BLUE-CHIP CLIENTS. The ad may have helped a little. "I think it took away the paranoia about outsourcing to foreigners," says Jerry Rao, chief executive of MphasiS, a Los Angeles- and Bangalore-based software maker. His clients did not desert him. In fact, the top tier of India's software companies--Tata Consultancy Services (TCS), Wipro (WIT ), and Infosys Technologies (INFY )--all reported strong quarters ended on Sept. 30. "We even acquired new business from our American clients after September 11," says Arup Gupta, president of TCS America, which generates some 70% of its parent company's $700 million in revenues from work with blue-chip clients such as General Electric Co. (GE ) and J.P. Morgan Chase & Co. (JPM ) Gupta says TCS is on track to boost U.S. revenues 50% this year, even after September 11.
The top Indian software shops are probably pretty much shock-proof at this point. They have moved beyond writing simple code and snagged major assignments that take years to complete, such as developing software for securities trading or maintaining call centers. Customers are unlikely to shut these assignments down even in times of stress. And, just in case U.S. clients do fret about sourcing sensitive work overseas in a time of strife, India's top software makers have already established major centers in the U.S. to supplement operations back in Bangalore and Hyderabad.
And yet Gupta thinks the Indian information-technology sector is in for a rough stretch. "It will take two years for our industry to recover," he says. And a swarm of smaller Indian companies and startups will not fare as well as the industry leaders. S. Sriniwasan, co-head of investment-banking services for Kotak Mahindra in Bombay, which has many clients from the IT industry, figures revenues for all of India's software shops will grow 25% next year. But the average growth rate for the $8.5 billion industry was 50% just a year ago--a rate that only a top performer such as TCS or Wipro can hope to achieve now.
The U.S. expansion is what allowed small fry to get by. Thus, even a deceleration to 25% growth could trigger a shakeout. Marginal Indian players are especially exposed now that U.S. companies are reviewing their consultant contracts to focus on only the most essential projects. Adding to the pressure is a glut of workers as Indian software engineers return home after being laid off by companies in the U.S.
The heavy lifting has to begin now, says Kiran Karnik, president of Nasscom. For starters, survival for many Indian companies depends on moving up the value chain in building products instead of treating the software code they write as a commodity, "like a sack of potatoes." And, adds Karnik, to supplement U.S. work, Indian companies must develop more local customers back home.

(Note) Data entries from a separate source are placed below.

(* ===== verification/FrameModel.v ===== *)
(** * An executable instance of the interfaces

Finite maps for the storage maps, length-checked lists for the bounded vectors,
a map of balances for the ledger, and a storage layer that restores the store.
It discharges every law of [Frame], and the concrete runs of the development
are evaluated with it. *)
From S2P Require Import Prelude Frame NftPallet.

Local Open Scope N_scope.

(** ** Bounded vectors *)

Record blist (bound : nat) (A : Type) := mkBlist {
  blist_list : list A;
  blist_ok : bool_decide (length blist_list ≤ bound)%nat = true;
}.
Arguments mkBlist {bound A} l H : rename.
Arguments blist_list {bound A} b : rename.
Arguments blist_ok {bound A} b : rename.

Definition blist_from {bound A} (l : list A) : option (blist bound A) :=
  match bool_decide (length l ≤ bound)%nat as b
    return bool_decide (length l ≤ bound)%nat = b → option (blist bound A)
  with
  | true => λ H, Some (mkBlist l H)
  | false => λ _, None
  end eq_refl.

Lemma blist_from_fits {bound A} (l : list A) :
  (length l ≤ bound)%nat →
  ∃ b, blist_from (bound := bound) l = Some b ∧ blist_list b = l.
Proof.
  intros Hl. unfold blist_from.
  generalize (eq_refl (bool_decide (length l ≤ bound)%nat)).
  generalize (bool_decide (length l ≤ bound)%nat) at 2 3.
  intros [] H; [by eexists|]. apply bool_decide_eq_false in H. lia.
Qed.

Lemma blist_from_long {bound A} (l : list A) :
  (bound < length l)%nat → blist_from (bound := bound) l = None.
Proof.
  intros Hl. unfold blist_from.
  generalize (eq_refl (bool_decide (length l ≤ bound)%nat)).
  generalize (bool_decide (length l ≤ bound)%nat) at 2 3.
  intros [] H; [|done]. exfalso. apply bool_decide_eq_true in H. lia.
Qed.

Lemma retain_le {bound A} (f : A → bool) (b : blist bound A) :
  bool_decide (length (retain f (blist_list b)) ≤ bound)%nat = true.
Proof.
  apply bool_decide_eq_true. destruct b as [l Hl]. cbn.
  apply bool_decide_eq_true in Hl. unfold retain.
  pose proof (length_filter (λ x, f x = true) l). lia.
Qed.

#[local] Instance blist_BoundedVec bound : BoundedVec bound (blist bound) := {
  bv_new A := mkBlist [] eq_refl;
  bv_inner A := blist_list;
  bv_try_from A := blist_from;
  bv_try_push A b x := blist_from (blist_list b ++ [x]);
  bv_retain A f b := mkBlist (retain f (blist_list b)) (retain_le f b);
}.

#[local] Instance blist_BoundedVecLaws bound : BoundedVecLaws bound (blist bound).
Proof.
  split; cbn; intros.
  - done.
  - destruct b as [l Hl]. cbn. by apply bool_decide_eq_true in Hl.
  - by apply blist_from_fits.
  - by apply blist_from_long.
  - apply blist_from_fits. rewrite length_app. cbn. lia.
  - apply blist_from_long. rewrite length_app. cbn. lia.
  - done.
Qed.

(** ** Storage maps *)

#[local] Instance gmap_StorageMap K `{Countable K} : StorageMap K (gmap K) := {
  sm_get V m k := m !! k;
  sm_contains_key V m k := bool_decide (is_Some (m !! k));
  sm_insert V m k v := <[k := v]> m;
  sm_remove V m k := delete k m;
  sm_try_mutate V S E A view upd k f := λ s,
    match f (view s !! k, s) with
    | (Ok x, (Some v, s')) => (Ok x, upd (<[k := v]> (view s')) s')
    | (Ok x, (None, s')) => (Ok x, upd (delete k (view s')) s')
    | (Err e, (_, s')) => (Err e, s')
    end;
}.

#[local] Instance gmap_StorageMapLaws K `{Countable K} : StorageMapLaws K (gmap K).
Proof.
  split; cbn; intros; [apply lookup_insert | apply lookup_delete | done | done].
Qed.

(** ** Ledger *)

Module Ledgers.
Abbreviation t := (gmap N N).
Definition free (l : t) (a : N) : N := default 0 (l !! a).

Section existential.
Variable existential_deposit : N.

(** A transfer of a positive amount between two accounts fails when the source
    has too little, would fall below the existential deposit, or the
    destination would stay below it. *)
Definition transfer (a b : N) (v : N) (r : ExistenceRequirement) :
    rust t string unit := λ l,
  if (v =? 0) || (a =? b) then (Ok (), l)
  else if free l a <? v then (Err "FundsUnavailable"%string, l)
  else if free l a - v <? existential_deposit then (Err "NotExpendable"%string, l)
  else if free l b + v <? existential_deposit then (Err "BelowMinimum"%string, l)
  else (Ok (), <[b := free l b + v]> (<[a := free l a - v]> l)).

#[local] Instance currency : Currency N string t := {
  minimum_balance := existential_deposit;
  free_balance := free;
  transfer := transfer;
}.

Lemma transfer_inv a b v r l l' :
  transfer a b v r l = (Ok (), l') →
  (l' = l ∧ (v = 0 ∨ a = b)) ∨
  (v ≤ free l a ∧ existential_deposit ≤ free l a - v ∧ a ≠ b ∧
   l' = <[b := free l b + v]> (<[a := free l a - v]> l)).
Proof.
  unfold transfer. intros Ht.
  destruct (_ || _) eqn:Hz; [simplify_eq; left|].
  { split; [done|]. apply orb_true_iff in Hz as [?%N.eqb_eq|?%N.eqb_eq]; auto. }
  apply orb_false_iff in Hz as [?%N.eqb_neq ?%N.eqb_neq].
  repeat destr_in Ht. right. repeat match goal with
  | H : (_ <? _) = false |- _ => apply N.ltb_ge in H
  end. done.
Qed.

Lemma free_insert l a v b :
  free (<[a := v]> l) b = if decide (a = b) then v else free l b.
Proof. unfold free. rewrite lookup_insert. by case_decide. Qed.

#[local] Instance currency_laws : CurrencyLaws N string t.
Proof.
  split; cbn; intros.
  - apply transfer_inv in H as [[-> [->|?]]|(?&?&?&->)]; [lia|done|].
    rewrite !free_insert. repeat case_decide; lia.
  - apply transfer_inv in H as [[-> ?]|(?&?&?&->)]; [done|].
    rewrite !free_insert. repeat case_decide; done.
  - apply transfer_inv in H as [[-> ?]|(?&?&?&->)]; done.
  - apply transfer_inv in H as [[-> ?]|(?&?&?&->)]; [lia|].
    rewrite !free_insert. repeat case_decide; lia.
Qed.
End existential.
End Ledgers.

(** ** Storage layers *)

#[local] Instance rollback : StorageLayer := {
  with_storage_layer S E A f := λ s,
    match f s with
    | (Ok x, s') => (Ok x, s')
    | (Err e, _) => (Err e, s)
    end;
}.

#[local] Instance rollback_laws : StorageLayerLaws.
Proof. split; cbn; intros * ->; done. Qed.

(** ** A configuration of the pallet

Accounts are numbers, an origin is a signer or none, and account 1000 is the
pallet's own. *)
Definition ConfigWith (existential_deposit : N) : Config := {|
  AccountId := N;
  DispatchError := string;
  RuntimeOrigin := option N;
  ensure_signed o := ok_or o "BadOrigin"%string;
  Ledger := gmap N N;
  Config_Currency := Ledgers.currency existential_deposit;
  PalletId := string;
  PalletId_get := "template"%string;
  into_account_truncating := λ _, 1000;
  BVec := blist 256;
  AMap := gmap N;
  CMap := gmap N;
  NMap := gmap (N * N);
|}.

#[export] Instance ConfigWithLaws ed : ConfigLaws (ConfigWith ed).
Proof.
  split; cbn.
  - apply Ledgers.currency_laws.
  - apply blist_BoundedVecLaws.
  - apply gmap_StorageMapLaws.
  - apply gmap_StorageMapLaws.
  - apply gmap_StorageMapLaws.
  - apply rollback_laws.
Qed.

(** The configuration of the examples, with an existential deposit of 10. *)
#[export] Instance TestConfig : Config := ConfigWith 10.
#[export] Instance TestConfigLaws : ConfigLaws TestConfig := ConfigWithLaws 10.

(** The empty storage over a ledger. *)
Definition genesis (l : Ledgers.t) : Storage := mkStorage ∅ ∅ ∅ ∅ 0 l [].

(** Runs a list of calls from a store, the failed ones included. *)
Fixpoint run_calls (cs : list (Call * option N)) (s : Storage) : Storage :=
  match cs with
  | [] => s
  | (c, o) :: cs => run_calls cs (dispatch c o s).2
  end.

Lemma run_calls_app cs cs' s : run_calls (cs ++ cs') s = run_calls cs' (run_calls cs s).
Proof. revert s. induction cs as [|[c o] cs IH]; intros s; [done|]. apply IH. Qed.

(** Alice (1), Bob (2) and Carol (3) with 5000 each. *)
Definition start : Storage := genesis (<[1 := 5000]> (<[2 := 5000]> (<[3 := 5000]> ∅))).

(** Alice registers, creates collection 0 and mints item 0 at price 700. *)
Definition setup : list (Call * option N) :=
  [(Call_register_artist, Some 1); (Call_create_collection [], Some 1);
   (Call_create_nft 0 [] 700, Some 1)].
Definition minted : Storage := run_calls setup start.

(** A call that returns [Ok ()] is the pair of that result and its store. *)
Lemma unit_run_ok {S E} (m : rust S E unit) s :
  is_ok (m s).1 = true → m s = (Ok (), (m s).2).
Proof. by destruct (m s) as [[[]|] ?]. Qed.

Example minted_events : bool_decide (events minted =
  [ArtistRegistered 1; CollectionCreated 0 1; NFTMinted 0 0 1]) = true.
Proof. vm_compute. reflexivity. Qed.

Example minted_sale :
  let s := (dispatch (Call_mint_nft 0 0) (Some 2) minted).2 in
  (owner <$> nfts s 0 0, Ledgers.free (ledger s) 1, Ledgers.free (ledger s) 2) =
  (Some 2, 4700, 4300).
Proof. vm_compute. reflexivity. Qed.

That's what TCS and Wipro are doing. About 10% of TCS' revenue, for example, now comes from massive contracts with India's state-owned banks and local government such as Andhra Pradesh, which are computerizing decades of government records. "It's wise to lock in big clients like the government because even if they don't pay much, they do have taxpayers' money to invest," says Jon Thorn of the India Capital Fund in Hong Kong.
Of course, for some smaller companies, opportunities lurk even in the recession. Rajesh Hukku, president of I-Flex Solutions Ltd., a New Jersey- and Bombay-based company, expects sales of Flexcube, his popular banking back-office processing software, to increase as his U.S. clients in the banking industry obsess about wringing new savings from operations. But the days of easy growth are at an end. Now, Bangalore has to show its staying power.